WORK TO BE COMPLETED: Give back every entry, exactly as written.

RECORDS:
(* ===== verification/CertsProps.v ===== *)
(** * Correctness of the certificates

    Handshakes under ACME, the self-signed certificate across restarts, when TLS
    is on, and the validity of generated certificates. *)

From S2P Require Import Prelude GoStrings GoText Timestamp GoNet Store Config Certs.

(** ** Paths *)

Lemma Split_app_any s sep t : Split (s +:+ String sep t) sep = Split s sep ++ Split t sep.
Proof.
  induction s as [|c s IH]; [rewrite sapp_nil; cbn [Split]; by rewrite bool_decide_eq_true_2|].
  rewrite sapp_cons. cbn [Split]. rewrite IH. case_bool_decide; [done|].
  destruct (Split s sep) as [|part parts] eqn:E; [|done].
  exfalso. destruct s as [|c' s]; [done|]. cbn [Split] in E. case_bool_decide; [done|]. by destruct (Split s sep).
Qed.

(** A file name in a directory is the last part of the path, after a prefix that
    the directory gives. *)
Definition plain (file : string) : bool :=
  without "/" file && negb (bool_decide (file = EmptyString)) && negb (bool_decide (file = ".")) && negb (bool_decide (file = "..")).

Lemma Join_prefix l sep : exists p, forall x, Join (l ++ [x]) sep = p +:+ x.
Proof.
  induction l as [|y l [p IH]]; [exists EmptyString; by intros x|]. exists (y +:+ sep +:+ p). intros x.
  rewrite !sapp_assoc, <- IH. by destruct l.
Qed.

RESPONSE AREA:
(* ===== verification/CertsProps.v ===== *)
(** * Correctness of the certificates

    Handshakes under ACME, the self-signed certificate across restarts, when TLS
    is on, and the validity of generated certificates. *)

From S2P Require Import Prelude GoStrings GoText Timestamp GoNet Store Config Certs.

(** ** Paths *)

Lemma Split_app_any s sep t : Split (s +:+ String sep t) sep = Split s sep ++ Split t sep.
Proof.
  induction s as [|c s IH]; [rewrite sapp_nil; cbn [Split]; by rewrite bool_decide_eq_true_2|].
  rewrite sapp_cons. cbn [Split]. rewrite IH. case_bool_decide; [done|].
  destruct (Split s sep) as [|part parts] eqn:E; [|done].
  exfalso. destruct s as [|c' s]; [done|]. cbn [Split] in E. case_bool_decide; [done|]. by destruct (Split s sep).
Qed.

(** A file name in a directory is the last part of the path, after a prefix that
    the directory gives. *)
Definition plain (file : string) : bool :=
  without "/" file && negb (bool_decide (file = EmptyString)) && negb (bool_decide (file = ".")) && negb (bool_decide (file = "..")).

Lemma Join_prefix l sep : exists p, forall x, Join (l ++ [x]) sep = p +:+ x.
Proof.
  induction l as [|y l [p IH]]; [exists EmptyString; by intros x|]. exists (y +:+ sep +:+ p). intros x.
  rewrite !sapp_assoc, <- IH. by destruct l.
Qed.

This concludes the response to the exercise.